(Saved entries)
BEGIN
(** One round, unfolded: nothing new, a stop with what there is, a failure, or a batch. *)
Lemma collect_round_inv t left first s c r c' :
  collect_rounds t (S left) first s c = (r, c') →
  ∃ c1 k, (k ≤ 1)%nat ∧ sent c1 = sent c ++ replicate k SRequestAddresses ∧ arrivals c1 `suffix_of` arrivals c ∧
    ((s = [] ∧ ∃ e, r = inl e ∧ c' = c1) ∨ (s ≠ [] ∧ r = inr s ∧ c' = c1) ∨
     (k = 1%nat ∧ ∃ m ar, ar ∈ arrivals c ∧ arrives ar = inr (PAddresses m) ∧
       ((∃ e, addresses_try_into m = inl e ∧ r = inl e ∧ c' = c1) ∨
        ∃ batch, addresses_try_into m = inr batch ∧
          ((MAX_ADDRESSES_RECEIVE < Z.of_nat (length (set_extend s batch)) ∧ (∃ msg, r = inl (OtherOwned msg)) ∧ c' = c1) ∨
           (Z.of_nat (length (set_extend s batch)) ≤ MAX_ADDRESSES_RECEIVE ∧
              collect_rounds t left false (set_extend s batch) c1 = (r, c')))))).
Proof.
  cbn [collect_rounds]. intros Hrun.
  assert (∃ c0, sent c0 = sent c ∧ arrivals c0 = arrivals c ∧
    (r1 ← attempt (enqueue SRequestAddresses);
      match r1 with
      | inl err => if decide (s = []) then fail err else mret s
      | inr _ => recv ← attempt (dequeue_addresses t);
          match recv with
          | inl err => if decide (s = []) then fail err else mret s
          | inr msg => match addresses_try_into msg with
              | inl err => fail err
              | inr batch => if decide (MAX_ADDRESSES_RECEIVE < Z.of_nat (length (set_extend s batch)))
                  then fail (OtherOwned (str "address count " ++ u_to_string (Z.of_nat (length (set_extend s batch))) ++
                                         str " exceeded 2500"))
                  else collect_rounds t left false (set_extend s batch)
              end
          end
      end) c0 = (r, c')) as (c0 & Hs0 & Ha0 & Hrun0).
  { destruct first; [by exists c|]. by exists (wait PROBE_REPEAT_DELAY c). }
  clear Hrun. rewrite <-Hs0, <-Ha0. clear Hs0 Ha0 c. unfold mbind in Hrun0 at 1. unfold Proto_bind in Hrun0 at 1.
  destruct (attempt (M := Proto) (enqueue SRequestAddresses) c0) as [r1 c1] eqn:E1.
  apply attempt_enqueue in E1 as (o & -> & Ha1 & Hs1). destruct o as [err|[]].
  { exists c1, 0%nat. split; [lia|]. split; [by rewrite Hs1|]. split; [by rewrite Ha1|].
    case_decide; cbn in Hrun0; unfold mret, Proto_ret, proto_fail in Hrun0; injection Hrun0 as <- <-; [left|right; left]; eauto. }
  unfold mbind in Hrun0. unfold Proto_bind in Hrun0.
  destruct (attempt (M := Proto) (dequeue_addresses t) c1) as [r2 c2] eqn:E2.
  apply attempt_addresses in E2 as (o & -> & Hs2 & Ha2 & Hm).
  exists c2, 1%nat. split; [lia|]. split; [by rewrite Hs2, Hs1|]. split; [by rewrite <-Ha1|].
  destruct o as [err|m]; [case_decide; cbn in Hrun0; unfold mret, Proto_ret, proto_fail in Hrun0; injection Hrun0 as <- <-; [left|right; left]; eauto|].
  right. right. split; [done|]. destruct (Hm m eq_refl) as (ar & Har & Hinr). rewrite Ha1 in Har.
  exists m, ar. split; [done|]. split; [done|].
  destruct (addresses_try_into m) as [e|batch]; [left; injection Hrun0 as <- <-; eauto|right].
  exists batch. split; [done|]. case_decide; [left|right].
  - injection Hrun0 as <- <-. eauto.
  - split; [lia|done].
Qed.
(** [select!] does not pass over the ready shutdown branch for ever. *)
Definition sched_fair (run : nat → Sched) (branch : nat → option Branch) : Prop :=
  ∀ i p ms, run i = mkSched (Looping p) ms true → ∃ j, (i ≤ j)%nat ∧ branch j = Some BrShutdown.

(** ** The invariant *)

Definition sched_inv (s : Sched) : Prop :=
  match sc_phase s with
  | Booting => True
  | Looping p => inv p ∧ producer p = None ∧ cancelled p = false
  | Closing p | Joining p | Returned p =>
      inv p ∧ producer p = None ∧ cancelled p = true ∧ (rx_dropped p = true → workers p = []) ∧
      (match sc_phase s with Returned _ => rx_dropped p = true | _ => True end)
  | Aborted => interval (cfg_probe_tick cfg) = None
  end.

(** What a tick does to the pool. *)
Lemma enqueue_loop_pool (P : Pool → Prop) others dport strict now i recs pool disp w e pool' disp' w' :
  (∀ i p, P p → P (others i p)) → (∀ net p, P p → P (try_enqueue net p).2) → P pool →
  enqueue_loop others dport strict now i recs pool disp w = (Ok (e, pool', disp'), w') → P pool'.
Proof.
  intros Ho Ht. revert i pool disp w. induction recs as [|rec recs IH]; intros i pool disp w Hp; cbn [enqueue_loop].
  { intros Hr. by injection Hr as _ <- _ _. }
  pose proof (Ho i pool Hp) as Hp1. destruct (negb _); [by apply IH|].
  specialize (Ht (address rec) _ Hp1). destruct (try_enqueue _ _) as [[] p2]; cbn [snd] in Ht.
  - intros Hr. apply db_bind_ok in Hr as (u & w1 & _ & Hr). exact (IH _ _ _ _ Ht Hr).
  - by apply IH.
  - intros Hr. by injection Hr as _ <- _ _.
  - intros Hr. by injection Hr as _ <- _ _.
Qed.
END
- Try it
Which lines above contain the word "OtherOwned"? Copy each of them.

- Solution to this problem
          ((MAX_ADDRESSES_RECEIVE < Z.of_nat (length (set_extend s batch)) ∧ (∃ msg, r = inl (OtherOwned msg)) ∧ c' = c1) ∨
                  then fail (OtherOwned (str "address count " ++ u_to_string (Z.of_nat (length (set_extend s batch))) ++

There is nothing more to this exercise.